EXERCISE :: Wherever the word "QList" appears in a line of the data, that line should be copied.

Collected data entries ::
-*-*-

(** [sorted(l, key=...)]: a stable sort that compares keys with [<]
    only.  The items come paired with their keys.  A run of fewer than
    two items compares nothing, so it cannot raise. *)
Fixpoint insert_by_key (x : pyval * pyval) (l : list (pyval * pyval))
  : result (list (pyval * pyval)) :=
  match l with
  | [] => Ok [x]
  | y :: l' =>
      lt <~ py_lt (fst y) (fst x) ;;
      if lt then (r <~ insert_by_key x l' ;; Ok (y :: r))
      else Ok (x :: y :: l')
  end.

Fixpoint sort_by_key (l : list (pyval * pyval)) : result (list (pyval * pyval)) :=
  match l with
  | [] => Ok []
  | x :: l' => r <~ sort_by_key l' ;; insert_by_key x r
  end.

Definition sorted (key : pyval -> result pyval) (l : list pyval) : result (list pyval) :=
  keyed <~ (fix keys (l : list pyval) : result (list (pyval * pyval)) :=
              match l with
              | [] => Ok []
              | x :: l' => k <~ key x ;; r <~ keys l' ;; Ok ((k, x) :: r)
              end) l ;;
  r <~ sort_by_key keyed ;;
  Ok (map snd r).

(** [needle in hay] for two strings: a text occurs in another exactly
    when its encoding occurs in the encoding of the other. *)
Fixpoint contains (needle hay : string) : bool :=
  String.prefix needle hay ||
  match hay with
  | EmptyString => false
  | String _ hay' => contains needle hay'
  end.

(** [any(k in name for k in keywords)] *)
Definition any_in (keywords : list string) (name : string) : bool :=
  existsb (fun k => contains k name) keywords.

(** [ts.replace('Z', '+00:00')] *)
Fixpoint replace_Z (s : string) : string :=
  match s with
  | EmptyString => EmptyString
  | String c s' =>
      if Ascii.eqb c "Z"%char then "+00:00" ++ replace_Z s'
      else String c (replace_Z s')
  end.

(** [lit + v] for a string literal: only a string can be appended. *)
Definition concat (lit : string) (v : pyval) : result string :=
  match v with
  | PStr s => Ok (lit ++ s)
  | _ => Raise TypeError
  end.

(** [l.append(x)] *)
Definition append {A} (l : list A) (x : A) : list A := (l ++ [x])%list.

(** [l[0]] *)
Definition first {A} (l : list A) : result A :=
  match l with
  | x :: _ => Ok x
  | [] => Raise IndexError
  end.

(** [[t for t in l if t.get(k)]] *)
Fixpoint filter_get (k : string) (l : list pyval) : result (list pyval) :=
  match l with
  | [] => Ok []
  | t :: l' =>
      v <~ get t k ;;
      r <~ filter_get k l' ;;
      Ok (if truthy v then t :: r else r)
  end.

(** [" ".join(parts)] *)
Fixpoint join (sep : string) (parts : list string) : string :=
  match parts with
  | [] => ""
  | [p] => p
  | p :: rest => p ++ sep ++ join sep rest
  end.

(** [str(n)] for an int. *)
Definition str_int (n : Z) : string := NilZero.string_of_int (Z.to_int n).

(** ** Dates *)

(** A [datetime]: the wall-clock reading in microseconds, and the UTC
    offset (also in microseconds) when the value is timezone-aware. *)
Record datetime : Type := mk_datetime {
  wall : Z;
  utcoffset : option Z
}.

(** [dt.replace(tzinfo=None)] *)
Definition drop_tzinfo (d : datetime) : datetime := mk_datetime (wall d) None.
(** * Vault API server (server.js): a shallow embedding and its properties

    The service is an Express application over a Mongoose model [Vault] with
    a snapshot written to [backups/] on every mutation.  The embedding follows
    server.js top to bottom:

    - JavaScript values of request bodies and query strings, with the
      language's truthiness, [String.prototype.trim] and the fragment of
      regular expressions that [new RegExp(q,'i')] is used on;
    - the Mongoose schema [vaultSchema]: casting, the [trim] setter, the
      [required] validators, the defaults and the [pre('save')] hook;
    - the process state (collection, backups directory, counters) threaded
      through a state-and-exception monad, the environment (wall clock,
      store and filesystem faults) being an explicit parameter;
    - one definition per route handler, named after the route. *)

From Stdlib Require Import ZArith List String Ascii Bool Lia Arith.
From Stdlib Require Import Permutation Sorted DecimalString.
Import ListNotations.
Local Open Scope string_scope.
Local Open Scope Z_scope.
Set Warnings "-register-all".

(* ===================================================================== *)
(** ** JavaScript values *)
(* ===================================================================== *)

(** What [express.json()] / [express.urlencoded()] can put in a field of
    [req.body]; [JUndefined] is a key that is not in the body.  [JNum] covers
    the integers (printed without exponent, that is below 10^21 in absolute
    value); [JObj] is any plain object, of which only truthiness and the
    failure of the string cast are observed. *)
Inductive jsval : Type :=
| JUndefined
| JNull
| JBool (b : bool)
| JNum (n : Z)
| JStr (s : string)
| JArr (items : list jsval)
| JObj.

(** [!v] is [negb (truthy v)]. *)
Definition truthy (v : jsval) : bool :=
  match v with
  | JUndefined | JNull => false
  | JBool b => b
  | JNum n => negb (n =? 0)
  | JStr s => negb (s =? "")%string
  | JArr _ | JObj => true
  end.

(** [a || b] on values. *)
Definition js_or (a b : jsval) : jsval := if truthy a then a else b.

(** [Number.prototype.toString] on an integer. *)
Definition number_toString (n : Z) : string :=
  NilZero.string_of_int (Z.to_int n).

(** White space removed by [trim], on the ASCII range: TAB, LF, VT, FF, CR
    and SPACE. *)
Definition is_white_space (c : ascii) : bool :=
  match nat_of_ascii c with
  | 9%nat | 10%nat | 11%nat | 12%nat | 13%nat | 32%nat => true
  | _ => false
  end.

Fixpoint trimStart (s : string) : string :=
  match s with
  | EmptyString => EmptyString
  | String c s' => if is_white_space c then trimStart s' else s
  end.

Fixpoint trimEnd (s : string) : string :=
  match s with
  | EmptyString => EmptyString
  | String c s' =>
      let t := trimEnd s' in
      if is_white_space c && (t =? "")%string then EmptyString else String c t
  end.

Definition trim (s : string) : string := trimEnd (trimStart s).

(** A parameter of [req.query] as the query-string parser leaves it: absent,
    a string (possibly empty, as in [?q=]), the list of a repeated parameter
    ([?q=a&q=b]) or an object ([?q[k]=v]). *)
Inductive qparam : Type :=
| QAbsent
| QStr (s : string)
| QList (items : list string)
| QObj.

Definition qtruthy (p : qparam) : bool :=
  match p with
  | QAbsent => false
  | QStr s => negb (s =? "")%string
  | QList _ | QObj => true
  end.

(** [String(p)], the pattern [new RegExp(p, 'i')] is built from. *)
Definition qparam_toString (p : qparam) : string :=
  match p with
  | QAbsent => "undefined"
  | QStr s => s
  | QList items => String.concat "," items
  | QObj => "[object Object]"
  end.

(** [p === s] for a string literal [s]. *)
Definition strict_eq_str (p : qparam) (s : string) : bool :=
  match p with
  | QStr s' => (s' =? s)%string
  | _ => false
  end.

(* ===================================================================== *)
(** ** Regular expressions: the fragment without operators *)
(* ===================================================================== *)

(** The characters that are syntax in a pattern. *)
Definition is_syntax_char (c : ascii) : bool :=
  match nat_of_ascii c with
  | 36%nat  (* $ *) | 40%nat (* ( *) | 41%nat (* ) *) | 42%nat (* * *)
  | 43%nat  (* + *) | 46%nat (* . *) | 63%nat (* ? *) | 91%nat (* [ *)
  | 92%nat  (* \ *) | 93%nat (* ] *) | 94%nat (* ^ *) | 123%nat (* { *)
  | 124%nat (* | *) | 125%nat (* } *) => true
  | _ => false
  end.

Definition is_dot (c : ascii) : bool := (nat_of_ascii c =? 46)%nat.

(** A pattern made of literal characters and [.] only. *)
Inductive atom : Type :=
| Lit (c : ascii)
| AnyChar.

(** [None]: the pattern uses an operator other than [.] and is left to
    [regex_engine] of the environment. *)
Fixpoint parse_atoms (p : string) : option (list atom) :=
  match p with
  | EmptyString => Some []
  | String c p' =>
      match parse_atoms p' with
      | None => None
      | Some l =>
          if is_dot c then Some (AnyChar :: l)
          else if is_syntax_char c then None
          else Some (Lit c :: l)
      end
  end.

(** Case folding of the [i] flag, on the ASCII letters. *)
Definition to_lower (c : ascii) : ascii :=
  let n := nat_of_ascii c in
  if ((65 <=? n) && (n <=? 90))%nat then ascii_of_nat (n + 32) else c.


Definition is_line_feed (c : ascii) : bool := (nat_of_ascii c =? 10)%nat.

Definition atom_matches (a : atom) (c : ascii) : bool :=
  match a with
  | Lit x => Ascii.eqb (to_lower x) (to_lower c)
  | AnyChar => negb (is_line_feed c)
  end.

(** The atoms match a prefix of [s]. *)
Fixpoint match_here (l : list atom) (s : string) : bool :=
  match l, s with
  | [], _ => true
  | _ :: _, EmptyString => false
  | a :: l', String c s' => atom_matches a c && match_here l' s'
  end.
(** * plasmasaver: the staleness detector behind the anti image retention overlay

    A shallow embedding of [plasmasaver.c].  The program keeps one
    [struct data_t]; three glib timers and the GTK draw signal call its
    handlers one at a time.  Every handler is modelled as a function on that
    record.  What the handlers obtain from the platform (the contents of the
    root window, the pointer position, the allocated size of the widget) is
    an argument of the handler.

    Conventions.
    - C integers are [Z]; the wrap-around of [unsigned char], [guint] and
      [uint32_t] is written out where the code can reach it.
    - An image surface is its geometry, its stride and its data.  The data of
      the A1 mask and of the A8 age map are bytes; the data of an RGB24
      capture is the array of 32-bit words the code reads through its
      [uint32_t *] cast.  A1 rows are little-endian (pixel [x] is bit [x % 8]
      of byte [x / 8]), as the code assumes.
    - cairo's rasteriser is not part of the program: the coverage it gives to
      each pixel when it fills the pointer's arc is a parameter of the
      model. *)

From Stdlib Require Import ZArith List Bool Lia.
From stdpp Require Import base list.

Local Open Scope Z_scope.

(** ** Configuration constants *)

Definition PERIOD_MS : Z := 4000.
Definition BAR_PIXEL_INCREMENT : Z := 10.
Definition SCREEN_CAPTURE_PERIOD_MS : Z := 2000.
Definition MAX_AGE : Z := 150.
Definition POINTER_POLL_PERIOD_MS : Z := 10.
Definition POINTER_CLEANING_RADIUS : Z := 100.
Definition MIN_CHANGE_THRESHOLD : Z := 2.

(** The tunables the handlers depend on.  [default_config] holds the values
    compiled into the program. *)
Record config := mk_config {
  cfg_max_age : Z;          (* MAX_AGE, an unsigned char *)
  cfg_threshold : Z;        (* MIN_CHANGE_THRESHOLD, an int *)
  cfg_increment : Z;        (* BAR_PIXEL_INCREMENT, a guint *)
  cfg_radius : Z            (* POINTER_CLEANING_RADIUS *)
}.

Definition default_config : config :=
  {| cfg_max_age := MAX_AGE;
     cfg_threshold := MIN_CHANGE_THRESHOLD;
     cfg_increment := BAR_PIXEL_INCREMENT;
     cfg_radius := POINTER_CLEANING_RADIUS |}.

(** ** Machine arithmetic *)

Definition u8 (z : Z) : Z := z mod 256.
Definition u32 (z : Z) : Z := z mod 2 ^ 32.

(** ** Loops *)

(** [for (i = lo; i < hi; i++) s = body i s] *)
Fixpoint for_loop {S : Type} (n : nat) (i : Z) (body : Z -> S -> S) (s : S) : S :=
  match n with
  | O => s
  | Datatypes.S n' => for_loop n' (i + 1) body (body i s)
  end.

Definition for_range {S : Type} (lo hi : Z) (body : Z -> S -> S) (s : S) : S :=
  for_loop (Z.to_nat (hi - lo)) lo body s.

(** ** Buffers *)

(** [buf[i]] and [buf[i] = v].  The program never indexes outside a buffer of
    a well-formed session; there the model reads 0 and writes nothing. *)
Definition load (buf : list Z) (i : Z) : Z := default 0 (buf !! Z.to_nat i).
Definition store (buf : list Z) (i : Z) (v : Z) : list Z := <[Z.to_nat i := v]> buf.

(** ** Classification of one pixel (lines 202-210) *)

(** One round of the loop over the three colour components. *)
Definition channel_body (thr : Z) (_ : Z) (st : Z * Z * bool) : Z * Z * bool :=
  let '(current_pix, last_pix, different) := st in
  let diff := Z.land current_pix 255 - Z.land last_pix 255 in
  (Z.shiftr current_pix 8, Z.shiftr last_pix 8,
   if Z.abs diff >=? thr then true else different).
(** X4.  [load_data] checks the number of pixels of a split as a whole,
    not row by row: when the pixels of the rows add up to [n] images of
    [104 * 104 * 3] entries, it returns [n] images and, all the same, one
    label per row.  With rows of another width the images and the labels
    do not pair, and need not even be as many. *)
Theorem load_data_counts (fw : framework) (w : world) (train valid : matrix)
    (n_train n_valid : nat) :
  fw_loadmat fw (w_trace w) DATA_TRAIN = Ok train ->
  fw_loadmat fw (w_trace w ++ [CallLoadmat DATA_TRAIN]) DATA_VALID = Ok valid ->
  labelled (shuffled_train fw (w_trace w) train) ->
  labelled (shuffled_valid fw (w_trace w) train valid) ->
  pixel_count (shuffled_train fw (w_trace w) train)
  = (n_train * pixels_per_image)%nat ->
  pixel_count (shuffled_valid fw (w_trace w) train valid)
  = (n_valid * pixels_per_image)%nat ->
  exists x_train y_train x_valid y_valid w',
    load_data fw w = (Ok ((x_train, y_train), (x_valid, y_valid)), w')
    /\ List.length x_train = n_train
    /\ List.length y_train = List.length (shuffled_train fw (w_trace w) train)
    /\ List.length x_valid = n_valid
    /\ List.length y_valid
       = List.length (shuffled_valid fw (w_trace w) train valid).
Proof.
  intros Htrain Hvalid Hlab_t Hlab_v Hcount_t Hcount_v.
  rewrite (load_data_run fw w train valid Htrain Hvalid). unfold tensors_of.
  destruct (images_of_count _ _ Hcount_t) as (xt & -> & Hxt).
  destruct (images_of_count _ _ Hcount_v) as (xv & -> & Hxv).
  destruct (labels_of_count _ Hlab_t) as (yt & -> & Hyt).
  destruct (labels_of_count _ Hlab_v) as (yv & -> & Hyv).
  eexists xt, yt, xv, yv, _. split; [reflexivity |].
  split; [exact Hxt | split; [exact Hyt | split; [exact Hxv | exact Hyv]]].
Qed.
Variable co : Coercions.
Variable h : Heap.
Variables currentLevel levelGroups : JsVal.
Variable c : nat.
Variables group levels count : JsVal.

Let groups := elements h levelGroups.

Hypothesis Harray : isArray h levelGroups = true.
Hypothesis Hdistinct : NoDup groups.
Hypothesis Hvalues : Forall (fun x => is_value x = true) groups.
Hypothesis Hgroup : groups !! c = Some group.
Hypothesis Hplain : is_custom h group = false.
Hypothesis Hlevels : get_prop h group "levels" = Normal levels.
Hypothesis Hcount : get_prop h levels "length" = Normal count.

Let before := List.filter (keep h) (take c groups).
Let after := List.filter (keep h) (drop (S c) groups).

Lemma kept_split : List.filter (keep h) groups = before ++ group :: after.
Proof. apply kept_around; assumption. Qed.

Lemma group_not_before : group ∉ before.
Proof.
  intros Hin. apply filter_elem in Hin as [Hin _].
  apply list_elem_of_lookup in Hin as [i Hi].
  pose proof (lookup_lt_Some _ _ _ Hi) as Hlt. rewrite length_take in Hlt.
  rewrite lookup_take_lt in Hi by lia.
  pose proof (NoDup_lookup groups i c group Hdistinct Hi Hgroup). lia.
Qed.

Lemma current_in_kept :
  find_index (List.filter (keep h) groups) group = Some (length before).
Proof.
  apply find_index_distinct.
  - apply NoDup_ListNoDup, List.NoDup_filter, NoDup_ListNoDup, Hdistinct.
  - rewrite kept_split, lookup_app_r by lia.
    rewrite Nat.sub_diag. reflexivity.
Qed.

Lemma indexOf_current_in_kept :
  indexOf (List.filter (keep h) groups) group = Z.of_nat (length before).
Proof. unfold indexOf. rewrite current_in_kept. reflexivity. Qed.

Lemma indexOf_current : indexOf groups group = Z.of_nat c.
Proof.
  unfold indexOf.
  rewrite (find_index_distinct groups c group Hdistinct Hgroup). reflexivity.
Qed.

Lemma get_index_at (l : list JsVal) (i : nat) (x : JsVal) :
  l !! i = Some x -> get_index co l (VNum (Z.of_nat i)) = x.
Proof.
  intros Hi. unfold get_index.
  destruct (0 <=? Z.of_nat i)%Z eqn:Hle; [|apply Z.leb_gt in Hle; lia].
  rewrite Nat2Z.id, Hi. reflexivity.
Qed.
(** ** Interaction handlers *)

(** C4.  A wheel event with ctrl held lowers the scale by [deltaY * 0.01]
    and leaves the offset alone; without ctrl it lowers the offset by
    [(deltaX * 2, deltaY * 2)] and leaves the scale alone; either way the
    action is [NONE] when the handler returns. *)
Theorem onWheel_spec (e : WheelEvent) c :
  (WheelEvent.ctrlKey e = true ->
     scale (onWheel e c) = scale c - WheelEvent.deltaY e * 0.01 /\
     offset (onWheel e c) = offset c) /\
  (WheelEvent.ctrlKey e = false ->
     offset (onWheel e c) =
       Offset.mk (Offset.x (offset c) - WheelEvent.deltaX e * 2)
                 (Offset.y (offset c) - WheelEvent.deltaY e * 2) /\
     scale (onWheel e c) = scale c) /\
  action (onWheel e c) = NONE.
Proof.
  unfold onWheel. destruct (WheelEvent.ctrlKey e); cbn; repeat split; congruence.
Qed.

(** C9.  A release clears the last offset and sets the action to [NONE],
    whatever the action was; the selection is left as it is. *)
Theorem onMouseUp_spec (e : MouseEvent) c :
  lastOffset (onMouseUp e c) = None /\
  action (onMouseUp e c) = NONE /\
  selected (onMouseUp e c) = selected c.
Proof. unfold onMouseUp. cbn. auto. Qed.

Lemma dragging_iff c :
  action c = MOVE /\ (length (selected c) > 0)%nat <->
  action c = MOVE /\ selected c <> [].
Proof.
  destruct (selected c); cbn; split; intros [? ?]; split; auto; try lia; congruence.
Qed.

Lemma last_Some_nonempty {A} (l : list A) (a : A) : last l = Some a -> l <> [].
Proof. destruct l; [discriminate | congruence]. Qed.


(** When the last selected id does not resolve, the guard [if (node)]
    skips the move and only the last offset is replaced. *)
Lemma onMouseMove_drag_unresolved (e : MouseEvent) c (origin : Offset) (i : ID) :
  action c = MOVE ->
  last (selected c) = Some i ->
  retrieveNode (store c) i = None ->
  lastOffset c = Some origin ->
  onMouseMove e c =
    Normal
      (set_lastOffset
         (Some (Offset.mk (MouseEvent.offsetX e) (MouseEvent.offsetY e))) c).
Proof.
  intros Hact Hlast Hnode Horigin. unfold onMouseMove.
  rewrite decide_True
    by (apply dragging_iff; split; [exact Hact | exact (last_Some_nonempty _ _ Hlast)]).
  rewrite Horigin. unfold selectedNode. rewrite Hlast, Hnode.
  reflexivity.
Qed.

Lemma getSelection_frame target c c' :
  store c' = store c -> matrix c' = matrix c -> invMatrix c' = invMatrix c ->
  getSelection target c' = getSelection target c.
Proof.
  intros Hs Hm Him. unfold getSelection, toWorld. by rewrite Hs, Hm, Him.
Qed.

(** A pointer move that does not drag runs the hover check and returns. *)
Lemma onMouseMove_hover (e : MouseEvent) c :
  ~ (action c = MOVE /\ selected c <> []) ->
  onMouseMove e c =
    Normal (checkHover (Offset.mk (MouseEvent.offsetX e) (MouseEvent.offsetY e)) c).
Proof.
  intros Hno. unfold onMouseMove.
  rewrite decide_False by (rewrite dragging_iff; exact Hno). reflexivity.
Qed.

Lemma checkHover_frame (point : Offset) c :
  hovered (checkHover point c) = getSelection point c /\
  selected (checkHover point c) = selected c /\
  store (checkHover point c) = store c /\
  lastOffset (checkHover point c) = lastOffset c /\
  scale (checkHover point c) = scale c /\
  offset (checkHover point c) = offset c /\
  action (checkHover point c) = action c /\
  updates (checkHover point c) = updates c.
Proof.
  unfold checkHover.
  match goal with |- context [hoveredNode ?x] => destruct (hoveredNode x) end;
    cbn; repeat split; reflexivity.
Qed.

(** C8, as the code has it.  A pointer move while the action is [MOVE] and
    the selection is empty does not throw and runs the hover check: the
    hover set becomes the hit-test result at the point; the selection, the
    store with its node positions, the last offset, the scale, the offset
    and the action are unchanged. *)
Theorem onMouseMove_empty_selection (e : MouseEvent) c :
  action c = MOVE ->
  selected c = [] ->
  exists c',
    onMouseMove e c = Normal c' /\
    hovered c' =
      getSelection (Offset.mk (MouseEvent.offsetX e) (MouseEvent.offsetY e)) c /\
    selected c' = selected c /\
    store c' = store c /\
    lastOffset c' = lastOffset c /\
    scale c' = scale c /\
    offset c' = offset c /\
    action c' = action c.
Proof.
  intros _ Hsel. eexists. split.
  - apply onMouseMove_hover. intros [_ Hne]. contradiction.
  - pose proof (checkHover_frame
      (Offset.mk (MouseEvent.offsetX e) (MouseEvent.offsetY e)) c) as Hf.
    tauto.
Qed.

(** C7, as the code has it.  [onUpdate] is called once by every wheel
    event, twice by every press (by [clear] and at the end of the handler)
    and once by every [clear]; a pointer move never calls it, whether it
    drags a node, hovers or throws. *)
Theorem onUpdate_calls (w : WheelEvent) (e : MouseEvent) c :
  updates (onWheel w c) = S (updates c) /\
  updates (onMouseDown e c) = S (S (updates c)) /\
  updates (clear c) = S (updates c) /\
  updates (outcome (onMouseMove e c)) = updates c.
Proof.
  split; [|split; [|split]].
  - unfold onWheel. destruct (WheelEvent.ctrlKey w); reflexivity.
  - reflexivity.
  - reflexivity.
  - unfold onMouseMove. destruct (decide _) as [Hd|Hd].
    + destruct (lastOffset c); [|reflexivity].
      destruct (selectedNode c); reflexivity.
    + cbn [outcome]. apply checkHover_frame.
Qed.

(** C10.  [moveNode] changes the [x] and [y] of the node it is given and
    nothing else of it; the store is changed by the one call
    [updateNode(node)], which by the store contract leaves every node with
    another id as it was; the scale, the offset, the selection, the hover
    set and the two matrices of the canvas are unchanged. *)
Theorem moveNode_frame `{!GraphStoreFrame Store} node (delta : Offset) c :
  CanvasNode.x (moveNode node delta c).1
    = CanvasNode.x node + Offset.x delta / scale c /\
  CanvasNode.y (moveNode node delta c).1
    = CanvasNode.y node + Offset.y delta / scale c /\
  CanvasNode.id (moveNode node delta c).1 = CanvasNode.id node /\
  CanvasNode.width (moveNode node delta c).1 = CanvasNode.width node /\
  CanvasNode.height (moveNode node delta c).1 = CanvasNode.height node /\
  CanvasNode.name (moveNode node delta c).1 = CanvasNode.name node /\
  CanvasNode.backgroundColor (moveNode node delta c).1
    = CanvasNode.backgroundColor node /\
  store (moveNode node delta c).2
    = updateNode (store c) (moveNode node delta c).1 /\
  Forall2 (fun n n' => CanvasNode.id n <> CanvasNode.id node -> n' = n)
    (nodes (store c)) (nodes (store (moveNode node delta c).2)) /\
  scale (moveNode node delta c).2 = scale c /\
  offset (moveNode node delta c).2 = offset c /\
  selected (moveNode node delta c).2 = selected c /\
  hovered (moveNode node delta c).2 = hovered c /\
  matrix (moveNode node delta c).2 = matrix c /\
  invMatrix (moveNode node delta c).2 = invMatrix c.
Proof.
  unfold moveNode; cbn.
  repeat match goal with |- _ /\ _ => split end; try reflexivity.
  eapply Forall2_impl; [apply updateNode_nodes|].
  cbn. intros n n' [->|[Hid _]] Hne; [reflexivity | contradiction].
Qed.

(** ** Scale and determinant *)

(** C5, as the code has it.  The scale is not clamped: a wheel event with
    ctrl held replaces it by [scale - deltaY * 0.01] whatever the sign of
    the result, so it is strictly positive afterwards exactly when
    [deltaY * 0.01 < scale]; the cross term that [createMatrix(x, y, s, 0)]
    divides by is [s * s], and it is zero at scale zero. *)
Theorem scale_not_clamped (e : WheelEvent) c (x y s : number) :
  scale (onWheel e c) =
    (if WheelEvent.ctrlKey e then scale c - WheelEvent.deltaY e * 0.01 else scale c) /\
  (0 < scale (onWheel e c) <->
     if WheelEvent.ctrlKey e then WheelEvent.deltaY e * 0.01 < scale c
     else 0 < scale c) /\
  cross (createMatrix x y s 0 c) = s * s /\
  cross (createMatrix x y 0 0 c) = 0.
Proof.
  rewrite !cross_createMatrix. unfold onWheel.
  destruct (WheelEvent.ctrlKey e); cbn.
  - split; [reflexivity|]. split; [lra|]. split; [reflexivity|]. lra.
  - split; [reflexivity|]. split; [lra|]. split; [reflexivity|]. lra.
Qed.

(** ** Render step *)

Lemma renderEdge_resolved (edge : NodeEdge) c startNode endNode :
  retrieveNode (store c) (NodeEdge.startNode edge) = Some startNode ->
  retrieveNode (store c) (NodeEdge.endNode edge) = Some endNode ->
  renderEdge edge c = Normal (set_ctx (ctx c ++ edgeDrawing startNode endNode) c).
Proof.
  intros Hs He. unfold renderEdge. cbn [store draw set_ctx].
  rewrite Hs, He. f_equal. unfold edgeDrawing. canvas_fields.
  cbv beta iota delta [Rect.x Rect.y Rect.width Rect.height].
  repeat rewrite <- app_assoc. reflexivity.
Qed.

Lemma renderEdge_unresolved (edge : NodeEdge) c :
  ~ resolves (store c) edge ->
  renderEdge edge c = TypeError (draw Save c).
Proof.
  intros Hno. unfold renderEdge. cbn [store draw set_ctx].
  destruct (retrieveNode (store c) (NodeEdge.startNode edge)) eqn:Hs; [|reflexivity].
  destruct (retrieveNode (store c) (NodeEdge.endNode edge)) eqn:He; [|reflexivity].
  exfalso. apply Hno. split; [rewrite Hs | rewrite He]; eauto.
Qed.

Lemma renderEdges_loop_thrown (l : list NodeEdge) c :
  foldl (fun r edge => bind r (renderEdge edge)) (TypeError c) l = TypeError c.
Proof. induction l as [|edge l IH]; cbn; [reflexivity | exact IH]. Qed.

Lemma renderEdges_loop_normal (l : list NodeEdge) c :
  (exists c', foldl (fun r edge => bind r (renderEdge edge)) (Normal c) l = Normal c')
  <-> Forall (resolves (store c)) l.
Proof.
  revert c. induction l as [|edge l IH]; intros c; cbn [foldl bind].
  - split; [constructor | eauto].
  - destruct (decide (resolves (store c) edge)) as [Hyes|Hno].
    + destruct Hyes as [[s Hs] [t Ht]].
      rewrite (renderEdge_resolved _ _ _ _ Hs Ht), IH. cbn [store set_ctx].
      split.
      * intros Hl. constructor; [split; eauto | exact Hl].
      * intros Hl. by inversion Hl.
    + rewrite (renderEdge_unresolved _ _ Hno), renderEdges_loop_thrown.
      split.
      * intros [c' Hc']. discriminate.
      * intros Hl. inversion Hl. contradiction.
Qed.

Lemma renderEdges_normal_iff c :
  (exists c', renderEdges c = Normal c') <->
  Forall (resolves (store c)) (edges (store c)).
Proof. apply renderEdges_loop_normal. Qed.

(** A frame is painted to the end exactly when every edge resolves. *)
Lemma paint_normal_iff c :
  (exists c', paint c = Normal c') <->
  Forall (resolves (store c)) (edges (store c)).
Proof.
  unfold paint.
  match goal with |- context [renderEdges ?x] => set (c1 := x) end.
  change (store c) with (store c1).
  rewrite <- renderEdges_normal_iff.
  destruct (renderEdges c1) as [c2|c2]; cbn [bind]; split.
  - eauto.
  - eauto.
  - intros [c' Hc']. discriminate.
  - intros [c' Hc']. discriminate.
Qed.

-*-*-

EXPECTED ANSWER ::
| QList (items : list string)
  | QList _ | QObj => true
  | QList items => String.concat "," items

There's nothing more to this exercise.